High Performance Parallel Graph Coloring on GPGPUs
Citations Over TimeTop 20% of 2016 papers
Abstract
Graph coloring has been broadly used to discover concurrency in parallel computing, where vertices with the same color represent subtasks that can be processed simultaneously. To speedup graph coloring for large scale datasets, parallel algorithms have been proposed to leverage the massive hardware resources on modern multicore CPUs or GPGPUs. Existing GPU implementations either have limited performance or yield unsatisfactory coloring quality (too many colors assigned). We present a high performance parallel graph coloring implementation on GPGPUs with good coloring quality.
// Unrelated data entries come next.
(** * csr_crt: signing a certificate request with a CA key (src/core.c)

    A shallow embedding of [csr_crt], the one Lua-callable function of
    [core.c] that does real work.  The function is straight-line C with a
    single cleanup label, calling into two external libraries (the Lua C
    API and OpenSSL).  It is embedded as a program in a small state and
    exit monad, statement by statement; the libraries are not part of the
    repository and appear as an explicit environment [Env] (what parsing,
    verification, signing, serialisation, the clock and the allocator
    answer) together with an instrumented memory in which every object the
    function acquires is an entry of a finite map.

    [init_crypto], the other Lua-callable function, is embedded as a
    function on what outlives a call: the error stream and the
    registrations made in the library.  [luaopen_core] only builds the
    table of these two functions and is not modelled.

    Modelling decisions, all of them about the libraries:
    - Calls whose result the source tests can fail: parsers, verification,
      signing and serialisation by the data ([pem_*], [req_verify],
      [sign_cert], [pem_of_x509]); the others for lack of resources, as told
      by [lib_fails] at the sequence number of the call.
    - Calls whose result the source does not test ([BIO_new_mem_buf],
      [EVP_PKEY_new], [ASN1_INTEGER_new], [BIO_new], [lua_pushlstring]) are
      taken on their success path.
    - The allocator is instrumented: releasing an address that is not live
      is recorded as a [violation] and changes nothing else.  Reading
      through a pointer that is not live (in particular [NULL]) ends the
      run with [Segfault].  In the program such a release is undefined:
      from the first violation recorded on, a run of the model tells
      nothing about the program.
    - The automatic variables read at the cleanup label are declared after
      the first [goto]; their contents on entry are indeterminate and are
      an input of the model ([Frame]).  A jump to the label made before
      one of them is assigned hands its content on entry to a release
      function, unless it is [NULL].
    - The trace lists the calls of the pipeline, those named in
      [csr_crt_calls], and no other: not the calls whose result the
      source does not test (other than [PEM_read_bio_X509] and
      [lua_pushlstring], which are listed), not the accessors of the
      validity fields, and not the release functions. *)

From Stdlib Require Import ZArith Lia String Ascii.
From stdpp Require Import base gmap list strings.
(** The loop that asks for steps until the sentinel comes back:
    [while True: next_step = lazy_lm.get_next_step(); ...]. It may run for
    ever, so the model counts iterations: [None] means that [fuel]
    iterations did not end it. The second component lists the arguments of
    the [print] calls. *)
Fixpoint solve_loop (fuel : nat) (w : Session)
    : option LoopEnd * list string * Session :=
  match fuel with
  | O => (None, [], w)
  | S k =>
      match get_next_step w with
      | (Raise e, w1) => (Some (Aborted e), [], w1)
      | (Ok next_step, w1) =>
          if String.eqb next_step "PROBLEM DONE"
          then (Some Broke, ["Problem solved!"], w1)
          else
            let '(e, out, w2) := solve_loop k w1 in
            (e, next_step :: out, w2)
      end
  end.

Definition RULE : string := "-------------------------------------------------".

(** [x in l] for a list of texts. *)
Definition str_in (x : string) (l : list string) : bool :=
  existsb (String.eqb x) l.
(** [vpls_print_opt(lu, f, tb)]; [lu] is not used by the code.  The result
    is the stream [f] after the call, or [None] when a read leaves an
    attribute's payload. *)
Definition vpls_print_opt (f : string) (tb : option rtattr_table)
    : option string :=
  match tb with
  | None => Some f
  | Some tb =>
      match tb IFLA_VPLS_ID with
      | None => Some f
      | Some rta =>
          if RTA_PAYLOAD rta <? 4 then Some f
          else
            id <- rta_getattr_u32 rta;
            let f := fprintf f ("id " ++ fmt_u id ++ " ") in
            f <- match tb IFLA_VPLS_IN_LABEL with
                 | Some rta =>
                     val <- rta_getattr_u32 rta;
                     Some (if negb (val =? 0)
                           then fprintf f ("label in " ++ fmt_u val ++ " ")
                           else f)
                 | None => Some f
                 end;
            f <- match tb IFLA_VPLS_OUT_LABEL with
                 | Some rta =>
                     val <- rta_getattr_u32 rta;
                     Some (if negb (val =? 0)
                           then fprintf f ("out " ++ fmt_u val ++ " ")
                           else f)
                 | None => Some f
                 end;
            f <- match tb IFLA_VPLS_VLANID with
                 | Some rta =>
                     vlanid <- rta_getattr_u8 rta;
                     Some (if negb (vlanid =? 0)
                           then fprintf f ("vlan " ++ fmt_u vlanid ++ " ")
                           else f)
                 | None => Some f
                 end;
            f <- match tb IFLA_VPLS_NH with
                 | Some rta =>
                     addr <- rta_getattr_u32 rta;
                     Some (if negb (addr =? 0)
                           then fprintf f ("via inet "
                                  ++ format_host h AF_INET 4 (u32_bytes addr)
                                  ++ " ")
                           else f)
                 | None =>
                     match tb IFLA_VPLS_NH6 with
                     | Some rta =>
                         addr <- memcpy (rta_data rta) sizeof_in6_addr;
                         Some (if negb (IN6_IS_ADDR_UNSPECIFIED addr)
                               then fprintf f ("via inet6 "
                                      ++ format_host h AF_INET6 sizeof_in6_addr addr
                                      ++ " ")
                               else f)
                     | None => Some f
                     end
                 end;
            f <- match tb IFLA_VPLS_OIF with
                 | Some rta =>
                     link <- rta_getattr_u32 rta;
                     match if_indextoname h link with
                     | Some name => Some (fprintf f ("dev " ++ name ++ " "))
                     | None => Some (fprintf f ("dev " ++ fmt_u link ++ " "))
                     end
                 | None => Some f
                 end;
            f <- match tb IFLA_VPLS_TTL with
                 | Some rta =>
                     ttl <- rta_getattr_u8 rta;
                     Some (if negb (ttl =? 0)
                           then fprintf f ("ttl " ++ fmt_u ttl ++ " ")
                           else f)
                 | None => Some f
                 end;
            Some f
      end
  end.
(** ** Guards of the search *)

(** C6. On a bot that never got a table the search answers [None] and
    raises nothing; on any table, a query that is empty once stripped gets
    [None] from the guard: the search program then ends in its first
    locked block, before any row is read, whatever the table is. *)
Theorem search_not_ready_or_blank_query (query : string) :
  run None (search_issue query) = inr None
  /\ search init query = inr None
  /\ (Py.strip query = "" ->
      exists k, search_issue query = WithLock k
                /\ (forall d : DataFrame, k (Some d) = Ret None)
                /\ (forall d : DataFrame, run (Some d) (search_issue query) = inr None)).
Proof.
  split; [reflexivity|]. split; [reflexivity|].
  intros Hq. eexists. split; [reflexivity|].
  split; intros d; cbn; rewrite Hq; reflexivity.
Qed.

Lemma search_not_ready_or_blank_query_witness :
  run None (search_issue "   ") = inr None
  /\ search init "   " = inr None
  /\ exists k, search_issue "   " = WithLock k
               /\ (forall d : DataFrame, k (Some d) = Ret None)
               /\ (forall d : DataFrame, run (Some d) (search_issue "   ") = inr None).
Proof.
  destruct (search_not_ready_or_blank_query "   ") as (H1 & H2 & H3).
  conjs; [exact H1 | exact H2 | apply H3; reflexivity].
Defined.
(** X9.  A successor whose callee names cannot be read ends the search
    for a revert guard: when no successor before it is a guard,
    [has_post_transfer_revert_guard] returns [False], whatever follows
    it. *)
Theorem unreadable_callees_end_search
    (ins : Instruction) (pre : list Instruction) (s : Instruction)
    (rest : PyIter Instruction) :
  next_instructions ins = Ok (yield_all pre (Yield s rest)) ->
  callee_names s = Raised ->
  forallb (fun q => negb (revert_guard_b q)) pre = true ->
  has_post_transfer_revert_guard ins = false.
Proof.
  intros Hn Hs Hpre. unfold has_post_transfer_revert_guard. rewrite Hn.
  clear Hn. induction pre as [|q pre IH]; cbn [yield_all].
  - rewrite scan_next_instructions_step. now rewrite Hs.
  - cbn [forallb] in Hpre. apply andb_true_iff in Hpre.
    destruct Hpre as [Hq Hpre]. rewrite scan_next_instructions_step.
    destruct (callee_names q); [|reflexivity].
    destruct (revert_guard_b q); [discriminate|].
    exact (IH Hpre).
Qed.

Lemma unreadable_callees_end_search_witness :
  has_post_transfer_revert_guard Sample.transfer_then_opaque = false.
Proof.
  exact (unreadable_callees_end_search
           Sample.transfer_then_opaque [] Sample.opaque_successor
           (Yield Sample.require_success Stop) eq_refl eq_refl eq_refl).
Defined.

(** X10.  A successor whose callee names can be read and that is no
    revert guard (it calls neither [require] nor [assert], or its text
    cannot be read, or its text has neither [success] nor [ok]) is passed
    over: the answer is the one the loop gives without it. *)
Theorem non_guard_successor_skipped
    (ins : Instruction) (pre : list Instruction) (s : Instruction)
    (rest : PyIter Instruction) :
  next_instructions ins = Ok (yield_all pre (Yield s rest)) ->
  callees_readable s ->
  revert_guard_b s = false ->
  has_post_transfer_revert_guard ins
  = scan_next_instructions (yield_all pre rest).
Proof.
  intros Hn Hr Hs. unfold has_post_transfer_revert_guard. rewrite Hn.
  clear Hn. induction pre as [|q pre IH]; cbn [yield_all].
  - rewrite scan_next_instructions_step, Hs.
    unfold callees_readable in Hr.
    destruct (callee_names s); [reflexivity | congruence].
  - rewrite !scan_next_instructions_step, IH. reflexivity.
Qed.

Lemma non_guard_successor_skipped_witness :
  has_post_transfer_revert_guard Sample.transfer_then_emit
  = scan_next_instructions (Yield Sample.require_success Stop).
Proof.
  refine (non_guard_successor_skipped
            Sample.transfer_then_emit [] Sample.emit_event
            (Yield Sample.require_success Stop) eq_refl _ eq_refl).
  unfold callees_readable. discriminate.
Defined.

(** X11.  The pattern [getReserves] of the reserve vocabulary adds
    nothing to the test: a text that has it has [reserves] too, so the
    vocabulary test is the one of the six other patterns. *)
Theorem reserve_vocabulary_six (text : string) :
  has_reserve_vocabulary text
  = existsb (fun pattern =>
               PyStr.contains (PyStr.lower pattern) (PyStr.lower text))
            [ "balanceOf"; "getBalance"; "available"; "liquidity";
              "reserves"; "totalAssets" ].
Proof.
  unfold has_reserve_vocabulary, reserve_check_patterns. cbn [existsb].
  change (PyStr.lower "getReserves") with "getreserves".
  change (PyStr.lower "reserves") with "reserves".
  destruct (PyStr.contains "getreserves" (PyStr.lower text)) eqn:E.
  - assert (PyStr.contains "reserves" (PyStr.lower text) = true) as H.
    { apply contains_spec in E. destruct E as [a [b E]].
      apply contains_spec. exists (a ++ "get")%string, b.
      rewrite E, str_app_assoc. reflexivity. }
    rewrite H, !orb_true_r. reflexivity.
  - reflexivity.
Qed.


(** * The empty state of the logged models list page

    A shallow embedding of the React component
    [ExperimentLoggedModelListPageTableEmpty]
    (mlflow/server/js/src/experiment-tracking/components/
     experiment-logged-models/ExperimentLoggedModelListPageTableEmpty.tsx).

    A function component is a function from its props and the current value
    of its hooks to an element tree.  The tree carries the event handlers of
    that render, each one a closure over the state of that render; an event
    is delivered to the handler found in the tree of the current render, the
    state cell is updated and the component is rendered again. *)

From Stdlib Require Import String Ascii List Bool ZArith Arith Lia.
Import ListNotations.
Open Scope list_scope.
Open Scope string_scope.

(** ** JavaScript values the component relies on *)

Module JS.

(** The strings of this component are ASCII.  Of the ASCII characters,
    [String.prototype.trim] strips TAB, LF, VT, FF, CR and SP.  It also
    strips white space outside ASCII (U+00A0, U+FEFF, U+2028, U+2029, the
    space separators), which does not occur in these strings: [trim] below
    is the built-in on ASCII strings only. *)
Definition isWhiteSpace (c : ascii) : bool :=
  let n := nat_of_ascii c in
  ((9 <=? n)%nat && (n <=? 13)%nat) || (n =? 32)%nat.

Fixpoint trimStart (s : string) : string :=
  match s with
  | EmptyString => EmptyString
  | String c s' => if isWhiteSpace c then trimStart s' else s
  end.

Fixpoint rev_onto (s acc : string) : string :=
  match s with
  | EmptyString => acc
  | String c s' => rev_onto s' (String c acc)
  end.

Definition rev (s : string) : string := rev_onto s EmptyString.

Definition trimEnd (s : string) : string := rev (trimStart (rev s)).

Definition trim (s : string) : string := trimEnd (trimStart s).
(* ===== verification/Prelude.v ===== *)
(** * DIMO dq: a verification library

    dq answers GraphQL and gRPC queries about vehicle telemetry kept in a
    DuckLake lake, and runs the materializer that decodes raw cloud events into
    that lake and mirrors the latest values into a NATS key-value bucket. This
    library models the parts of it that decide something in Go, and proves what
    makes them correct. Code outside the repository (DuckDB, NATS JetStream,
    AES-GCM, the time zone database) is a parameter: a class of
    operations, with a second class for the documented laws the proofs rely on,
    and an instance that shows the laws can hold.

    ** How the program fits together

    A query resolves in a [Repository] (internal/repositories), which validates
    the request, asks the backend for rows or for detected segments, and folds
    the answers. Segments come from a detector (internal/segments) that reads a
    [SignalSource]; daily activity is accounted from segments. Requests pass the
    limiters (internal/limits) first. On the write side the materializer decodes
    a batch of events, publishes its latest values to the bucket
    (internal/latestkv) and commits rows and cursor to the lake; a coverage record
    tells readers whether a missing key proves that there is no data. Blobs are
    sealed and opened with pkg/blobcrypt. Raw cloud events are read back through the
    fetch service of internal/service/duck, by the resolvers of internal/graph and by a
    gRPC port (internal/fetch), both of which authorize the subject against the
    caller's token and the identity service (internal/auth, internal/identity).

    ** Files

    - [Prelude]: instants, durations and machine integers as the Go code has
      them, IEEE double arithmetic on [SpecFloat], [sort.Search], stable sorting,
      the error monad [let*], the hint database [dq], tactics, list and string
      lemmas. [FloatFacts]: exactness and monotonicity of the float operations.
      [Model]: the data types of graph/model and qtypes.
    - [SegUtil], [Source], [Ignition], [Windows], [Idling], [RefuelDet],
      [RechargeDet]: internal/segments. [Source] is the interface (operations and
      laws) the detectors are proved against. The theorems say which segments each
      detector returns, that their ranges are ordered, disjoint and within the
      window, and that the two implementations of idling agree.
    - [SegRepo], [Paging], [Daily], [Validate], [SignalsRepo]:
      internal/repositories: segment queries with enrichment, location gap fill
      and cursor pagination; daily activity over time zones; validation; signal
      aggregation, summaries, events and snapshots.
    - [Limits]: internal/limits as step relations over any interleaving.
    - [Base64], [Blobcrypt]: pkg/blobcrypt over an authenticated cipher.
    - [LatestFold], [LatestStore], [Coverage]: internal/latestkv: the fold of a
      reading into an entry, the compare-and-swap publication by any number of
      writers, the merge from the rollup, and the coverage contract.
    - [Coordinates], [Decode]: internal/materializer, from a batch of raw events to
      decoded rows (decode.go, location.go, defaultmodule.go, registry.go). The
      coordinate store is proved to compute a greedy grouping of the readings;
      decoding is proved to lose no event but repeated ones, whatever a vendor
      module does.
    - [Blobs]: externalized payloads (pkg/eventrepo/s3_reader.go, resolveBlobs).
    - [Ingest]: the decode pass of ducklake.go ([RunOnce] and what it calls) in a
      state monad over the lake; each call takes the next event of the schedule,
      which says what other actors did before it and whether it fails or takes
      effect. [IngestInv], [IngestLogic], [IngestSafe]: the invariant, a program
      logic of triples, and the theorem that no schedule makes the cursor pass a
      retained row that is not handled, against the decoder's interface
      ([DecoderLaws], which [Decode.decodeEvents] implements) -- as long as the
      paging key tells rows apart, which it does not ([type_variant_lost]).
    - [Backfill]: the re-decoding of a time range ([backfill_repairs]). [Retention]:
      the deletion of old decoded rows ([prune_decoded_spec]).

    - [Sql]: what the statements over lake.signals share: the read deduplication,
      aggregates, orders, microseconds. A table is a list of rows in an order that
      means nothing. [LakeSource]: the statements of segments_source.go, which
      implement the [SignalSource] interface of [Source] ([lake_source_laws]).
      [LakeLatest]: latest values, summaries and point locations, from the scan,
      from the rollup table and from the union of both. [KvLatest]: the same
      answers from a cache entry and the choice between the three; that the choice
      does not matter is [dispatch_exact], from [kv_answers_scan] and
      [rollup_serves_scan], and where it does, [cache_and_lake_disagree].
    - [Rollup]: daily_rollup.go, the refresh of the rollup table, as programs over a
      catalog ([prog] of [Prelude]) that take the fate of each call from a list; the
      merge of a day into the table is proved to be the recompute
      ([fold_is_recompute]). [RollupInv]: a logic of triples with a postcondition for
      success and one for failure, the invariant, and a step relation of commits,
      refreshes, hand-offs and restarts. [RollupRuns]: the summaries of [LakeLatest]
      are exact along every disciplined run ([daily_rollup_exact]), a refresh whose
      calls succeed completes ([refresh_completes]), and what breaks without the
      discipline ([mismatch_wedges], [daily_rollup_gaps]).
    - [SqlFilter]: the value filters of queries.go, as text and bound arguments; read
      back by a small parser of that text they mean what the filter says
      ([filter_sql_means]). [Aggregations]: the two statements of aggregations.go,
      over the readings and aggregates of [Sql]; [AggSpec]: what they compute without
      join and grouping: rows are well typed ([aggregation_rows_typed]), the batch
      over segments is a query per segment ([batch_is_per_segment]). [AggMeaning]: what
      each aggregation makes of a list of readings and which readings a filter keeps,
      without the statement's text or the code's helpers. [Duration]:
      time.ParseDuration. [GraphArgs]: internal/graph from the collected fields of a
      query to its resolvers: each field of the signals query answers its own
      aggregate, as [AggMeaning] has it ([signals_query_exact]); [GraphLatest]: each field of signalsLatest
      shows the newest reading ([latest_query_exact]).
    - [Events]: events.go, the reads of events and their summaries
      ([event_reads_exact], [range_counts_exact]). [EventRollup]: the flush of the
      summary table events_latest and the marker read at boot, as [prog]rams;
      [EventRuns]: with the decode pass, the backfill and restarts it keeps the table
      exact or marked, as long as no restart comes between a pass and its flush
      ([event_rollup_exact]); what happens then ([event_rollup_gaps]). [RunLoop]: the loop around it all in materializer.go,
      what ends it and what each round does ([loop_contract]).
    - [Poison]: poison.go, when a broken catalog session ends the process
      ([recovery_exact]) and when it does not ([recovery_livelock]).
    - [RawEvents]: raw.go and the statement parts of lake_fetch.go over
      lake.raw_events: filters, the reduction to one row per identity, voiding.
      [LakeFetch]: the fetch service on it: searches, lookups by index, payloads,
      type summaries. [TypeRollup]: the type rollup answers as the scan
      ([type_rollup_exact]). [PayloadBudget]: the goroutines that resolve a list's
      payloads, as a step relation: what they hold at once is bounded
      ([payload_memory_bound]) and their interleaving does not matter
      ([payloads_any_schedule]). [FetchLookup]: batches of ids answer as lookups one by
      one ([batch_is_lookup]).
    - [FetchScope]: the interface [EventService] of pkg/eventrepo with its law
      ([ScopedEventService]: a search reads no subject it does not name), which the
      lake implements. [Auth]: claims, directives, the gRPC interceptor, the identity
      client, the authorization of subjects. [FetchRpc]: the handlers of
      internal/fetch/rpc, proved against the interface: what a caller is answered
      depends on its own subjects' events only ([rpc_noninterference]), nothing is
      answered without claims ([fetch_port_fails_closed]), a page sent back yields its
      events ([page_roundtrip]). [Graph]: the cloud event resolvers
      ([graph_noninterference]) and the privilege gates ([gates_hide_signals], and
      what they leave open: [summary_extent_ungated]).

    ** Conventions

    A Go [time.Time] is an instant in nanoseconds since the Unix epoch (the zero
    time is a particular instant), a [time.Duration] and an [int] are 64-bit and
    wrap. A pointer that may be nil is an [option]; dereferencing nil is the error
    [Panic]. Floats are IEEE doubles ([spec_float]). A Go map is a [gmap]; where
    the code ranges over one, the order of [map_to_list] stands for Go's
    unspecified order. Functions return errors as values of [result]. Metrics and
    logs are left out.

    Fuel: [sort.Search] is run with fuel for its width, which always suffices
    ([sort_Search_spec]); the detectors recurse on their data. The day loop of
    [Daily] takes fuel because it need not end: it is proved to end, with one
    round per day, in zones whose midnights are regular ([days_loop_tiles]), and
    never to end for a zone with a skipped civil day ([daily_never_ends]). A decode
    pass takes fuel for its windows and its chunks; fuel above the size of the
    backlog suffices whatever happens ([decode_pass_safe]).

    ** What is shown

    Functional correctness of each operation on its branches; order-independence
    and idempotence of the latest-value fold; no lost acknowledged update over all
    interleavings of writers, values included; a completed merge pass covers every row; a coverage
    proof means that no lost publish is unrepaired outside a list of windows, and each
    window is a real hole ([coverage_holes]); pagination returns each segment once; limiter counts
    are exact; sealing round trips; every bound of the validator; a decode pass
    keeps the cursor honest under any failures and interleavings; the three ways to
    answer a latest-value query give the same answer; the daily rollup they read is
    exact through failures and restarts within a stated discipline, and three runs outside
    it lose rows; so is the summary of events, but for the marks a restart forgets; a selected signal field answers what the lake holds, from
    the query text to the value shown; neither server answers a token with events of subjects it may not read.

    ** Not modelled

    The execution of SQL (each modelled statement is the relation it denotes, on
    finite values), schema set-up, the rollup of signals in mode off (it runs in tests
    only), gqlgen's generated code (what it collects is an argument; the generated
    resolvers and setters have one definition per kind of body), process wiring,
    configuration, metrics, HTTP and gRPC transport.
    Parameters: vendor decode modules, the cloudevent library (header and key), DID
    decoding, the JWT validator and the claims it yields, the identity service's
    answers, the object store and its presigner, the H3 library, DuckDB's average,
    median, mode, random numbers, distances and polygons. *)

From stdpp Require Export base numbers list gmap strings sorting.
From Stdlib Require Export ZArith Lia Bool.
From Stdlib Require Export SpecFloat.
Our approach employs the speculative greedy algorithm which usually yields better quality than the method based on maximal independent set. In order to achieve high performance on GPGPUs, we adapt the algorithm to improve work efficiency and reduce overhead, and incorporate several optimization techniques which reduce memory access latency and atomic operation overhead. Our method is evaluated with both synthetic and real-world graphs on the NVIDIA GPU. Experimental results show that our proposed implementations outperform the sequential implementation (3.0× speedup) and the existing GPU implementation from the NVIDIA CUSPARSE library (1.5× speedup), while yielding good coloring quality close to the sequential implementation.